Tak Bosan dan Tak Jemu, Rupiah Tetap Nomor Satu!

Dolar AS memang sedang merana. 'Dikeroyok' di Asia, mata uang Negeri Paman Sam pun tidak berdaya di level global.
Pada pukul 09:29 WIB, Dollar Index (yang mencerminkan posisi grenback di hadapan enam mata uang utama dunia) terkoreksi 0,08%. Dalam sepekan terakhir, indeks ini sudah anjlok 1,8% dan selama sebulan ke belakang penurunannya mencapai hampir 4%.
Pekan ini, Komite Pengambil Kebijakan Bank Sentral AS (Federal Open Market Committee/FOMC) akan menggelar rapat bulanan untuk menentukan suku bunga acuan. Mengutip CME FedWatch, probabilitas Federal Funds Rate bertahan di 0-0,25% adalah 100%. Tidak ada ruang sama sekali untuk perubahan.
Ditambah lagi The Federal Reserve juga getol menggelontorkan uang ke pasar dengan membeli obligasi, baik yang diterbitkan pemerintah maupun korporasi. Tingginya permintaan membuat harga obligasi di Negeri Adidaya naik dan imbal hasilnya tertekan.
Pada pukul 09:33 WIB, imhal hasil (yield) obligasi pemerintah AS tenor 10 tahun berada di 0,6266%. Laju inflasi tahunan pada Juni 2020 adalah 0,6%. Jadi suku bunga riil yang diterima investor (setelah dikurangi inflasi) adalah sekitar 0,03%. Tipis sekali.

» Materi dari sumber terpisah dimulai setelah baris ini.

(** ** Exceptions *)

Inductive exc_class : Type :=
| AttributeError
| KeyError
| TypeError
| ValueError
| OverflowError
| RequestsTimeout        (* requests.Timeout and its subclasses *)
| RequestsException      (* any other requests.RequestException *)
| HTTPException          (* werkzeug: the request body is not JSON *)
| OtherException.

(** An exception object: its class and [str(e)]. *)
Record exn : Type := Exc { exc_class_of : exc_class; exc_str : string }.

Inductive result (A : Type) : Type :=
| Ok (a : A)
| Raise (e : exn).
Arguments Ok {A} a.
Arguments Raise {A} e.

#[global] Instance result_ret : MRet result := fun A a => Ok a.

#[global] Instance result_bind : MBind result := fun A B f r =>
  match r with
  | Ok a => f a
  | Raise e => Raise e
  end.

Definition attribute_error (v : value) (attr : string) : exn :=
  Exc AttributeError
      ("'" ++ type_name v ++ "' object has no attribute '" ++ attr ++ "'").

(** ** Floats: IEEE 754 binary64 *)

Definition prec : Z := 53.
Definition emax : Z := 1024.

(** [float(n)] for an [int]: the nearest double, ties to even; an
    infinite result is Python's [OverflowError]. *)
Definition float_of_int (n : Z) : spec_float :=
  binary_normalize prec emax n 0 false.

Definition float_mul (x y : spec_float) : spec_float := SFmul prec emax x y.

Definition is_infinite (x : spec_float) : bool :=
  match x with S754_infinity _ => true | _ => false end.

(** The rational number a finite double stands for. *)
Definition float_to_Q (x : spec_float) : option Q :=
  match x with
  | S754_zero _ => Some 0%Q
  | S754_finite s m e =>
      let q := (inject_Z (Z.pos m) * Qpower 2 e)%Q in
      Some (if s then Qopp q else q)
  | _ => None
  end.

(** [nearest_double num den x]: [x] is a double at distance at most half
    a unit in the last place from [num / den] (both positive), that is,
    the float literal [num/den] denotes [x]. *)
Definition nearest_double (num den : Z) (x : spec_float) : bool :=
  match x with
  | S754_finite false m e =>
      valid_binary prec emax x &&
      (* e < 0 for the constants below: compare 2 * |m * den - num * 2^-e| with den *)
      (e <? 0) && (2 * Z.abs (Z.pos m * den - num * 2 ^ (- e)) <=? den)
  | _ => false
  end.

(** ** Python operations on values *)

(** [bool(v)] *)
Definition truthy (v : value) : bool :=
  match v with
  | VNone => false
  | VBool b => b
  | VInt n => negb (n =? 0)
  | VFloat (S754_zero _) => false
  | VFloat _ => true
  | VStr s => negb (String.eqb s "")
  | VList xs => match xs with [] => false | _ => true end
  | VDict d => match map_to_list d with [] => false | _ => true end
  end.

(** [a or b] *)
Definition py_or (a b : value) : value := if truthy a then a else b.

(** [needle in hay] for two strings. *)
Fixpoint is_substring (needle hay : string) : bool :=
  String.prefix needle hay ||
  match hay with
  | EmptyString => false
  | String _ rest => is_substring needle rest
  end.

Definition is_str (k : string) (v : value) : bool :=
  match v with VStr s => String.eqb s k | _ => false end.

(** [k in v] for a string [k]. *)
Definition py_contains (k : string) (v : value) : result bool :=
  match v with
  | VDict d => Ok (match d !! k with Some _ => true | None => false end)
  | VList xs => Ok (existsb (is_str k) xs)
  | VStr s => Ok (is_substring k s)
  | _ => Raise (Exc TypeError
                    ("argument of type '" ++ type_name v ++ "' is not iterable"))
  end.

(** [v[k]] for a string [k]. *)
Definition py_getitem (v : value) (k : string) : result value :=
  match v with
  | VDict d =>
      match d !! k with
      | Some x => Ok x
      | None => Raise (Exc KeyError ("'" ++ k ++ "'"))
      end
  | VList _ =>
      Raise (Exc TypeError "list indices must be integers or slices, not str")
  | VStr _ =>
      Raise (Exc TypeError "string indices must be integers, not 'str'")
  | _ => Raise (Exc TypeError
                    ("'" ++ type_name v ++ "' object is not subscriptable"))
  end.

(** [v[k] = x] for a string [k]; the updated object is returned. *)
Definition py_setitem (v : value) (k : string) (x : value) : result value :=
  match v with
  | VDict d => Ok (VDict (<[k := x]> d))
  | VList _ =>
      Raise (Exc TypeError "list indices must be integers or slices, not str")
  | _ => Raise (Exc TypeError
                    ("'" ++ type_name v ++ "' object does not support item assignment"))
  end.

(** [d.get(k, default)] on a dict. *)
Definition dict_get (d : gmap string value) (k : string) (default : value) : value :=
  match d !! k with Some x => x | None => default end.

(** [v.get(k, default)] *)
Definition py_get (v : value) (k : string) (default : value) : result value :=
  match v with
  | VDict d => Ok (dict_get d k default)
  | _ => Raise (attribute_error v "get")
  end.

(** [cost_per_token = 0.00003]: the double the literal denotes. *)
Definition cost_per_token : spec_float :=
  S754_finite false 8854437155380585 (-68).

(** [v * c] for a float [c]. An [int] (or [bool]) operand is converted with
    [float()]; a sequence cannot be multiplied by a float. *)
Definition py_mul_float (v : value) (c : spec_float) : result value :=
  let of_int n :=
    let x := float_of_int n in
    if is_infinite x
    then Raise (Exc OverflowError "int too large to convert to float")
    else Ok (VFloat (float_mul x c)) in
  match v with
  | VInt n => of_int n
  | VBool b => of_int (if b then 1 else 0)
  | VFloat x => Ok (VFloat (float_mul x c))
  | VStr _ | VList _ =>
      Raise (Exc TypeError "can't multiply sequence by non-int of type 'float'")
  | _ => Raise (Exc TypeError
                    ("unsupported operand type(s) for *: '" ++ type_name v
                     ++ "' and 'float'"))
  end.

(** ** The catalog *)

Definition capabilities (streaming function_calling vision : bool) : value :=
  dict [("streaming", VBool streaming);
        ("function_calling", VBool function_calling);
        ("vision", VBool vision)].

Definition MODELS : list value :=
  [ dict [("id", VStr "gpt-4");
          ("name", VStr "GPT-4");
          ("description", VStr "Most capable model, best for complex tasks");
          ("context_window", VInt 8192);
          ("max_output_tokens", VInt 4096);
          ("cost_per_mtoken", VFloat (S754_finite false 8646911284551352 (-58)));
          ("capabilities", capabilities true true false)];
    dict [("id", VStr "gpt-3.5-turbo");
          ("name", VStr "GPT-3.5 Turbo");
          ("description", VStr "Fast and cost-effective model");
          ("context_window", VInt 4096);
          ("max_output_tokens", VInt 4096);
          ("cost_per_mtoken", VFloat (S754_finite false 4611686018427388 (-62)));
          ("capabilities", capabilities true true false)] ].

(** The [config_schema] of the metadata document. *)
Definition config_schema : list value :=
  [ dict [("name", VStr "api_key");
          ("type", VStr "string");
          ("required", VBool true);
          ("description", VStr "OpenAI API key");
          ("sensitive", VBool true)];
    dict [("name", VStr "endpoint");
          ("type", VStr "string");
          ("required", VBool false);
          ("description", VStr "API endpoint URL");
          ("default", VStr "https://api.openai.com/v1")];
    dict [("name", VStr "timeout");
          ("type", VStr "int");
          ("required", VBool false);
          ("description", VStr "Request timeout in seconds");
          ("default", VInt 30);
          ("validation", dict [("min", VInt 1); ("max", VInt 300)])] ].

Definition METADATA : value :=
  dict [("name", VStr "Example Python Plugin");
        ("version", VStr "1.0.0");
        ("plugin_api_version", VStr "1.0.0");
        ("provider_type", VStr "example-python");
        ("description", VStr "Example plugin demonstrating Python implementation");
        ("author", VStr "Loom Team");
        ("homepage", VStr "https://github.com/jordanhubbard/Loom");
        ("license", VStr "MIT");
        ("capabilities",
         dict [("streaming", VBool false);
               ("function_calling", VBool true);
               ("vision", VBool false);
               ("embeddings", VBool false);
               ("fine_tuning", VBool false)]);
        ("config_schema", VList config_schema)].

(** ** HTTP, the process state and the environment of a call *)

(** What the handler reads of a [requests.Response]. *)
Record http_response : Type := Response {
  status_code : Z;                 (* resp.status_code *)
  content_type : option string;    (* resp.headers.get('content-type') *)
  text : string;                   (* resp.text *)
  json : result value              (* resp.json() *)
}.

Inductive http_outcome : Type :=
| Responds (r : http_response)
| Fails (e : exn).

(** A call of [requests.get] or [requests.post]. *)
Record http_call : Type := Call {
  call_method : string;
  call_url : string;
  call_headers : list (string * string);
  call_json : option value;
  call_timeout : value
}.

Inductive log_level : Type := INFO | WARNING | ERROR.

Record state : Type := State {
  config : gmap string value;            (* the global [config] *)
  clock_reads : nat;                     (* calls of datetime.now() so far *)
  sent : list http_call;                 (* calls made to the provider, oldest first *)
  log : list (log_level * string)        (* records given to [logger] *)
}.

Record env : Type := Env {
  request_json : result value;           (* request.json *)
  now : nat -> Z;                        (* n-th reading of the clock, in microseconds *)
  upstream : http_call -> http_outcome   (* what the provider answers *)
}.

Bandingkan dengan Indonesia, di mana yield Surat Berharga Negara (SBN) tenor 10 tahun ada di 6,887%. Dengan laju inflasi tahunan pada Juni 2020 yang sebesar 1,96%, maka suku bunga riil yang didapat investor adalah 4,927%. Nah, ini baru cuan...
Perkembangan tersebut membuat rupiah banyak dicari karena akan dipakai oleh pelaku pasar untuk memborong aset di pasar keuangan Indonesia, utamanya obligasi. Hasilnya, rupiah pun mampu perkasa.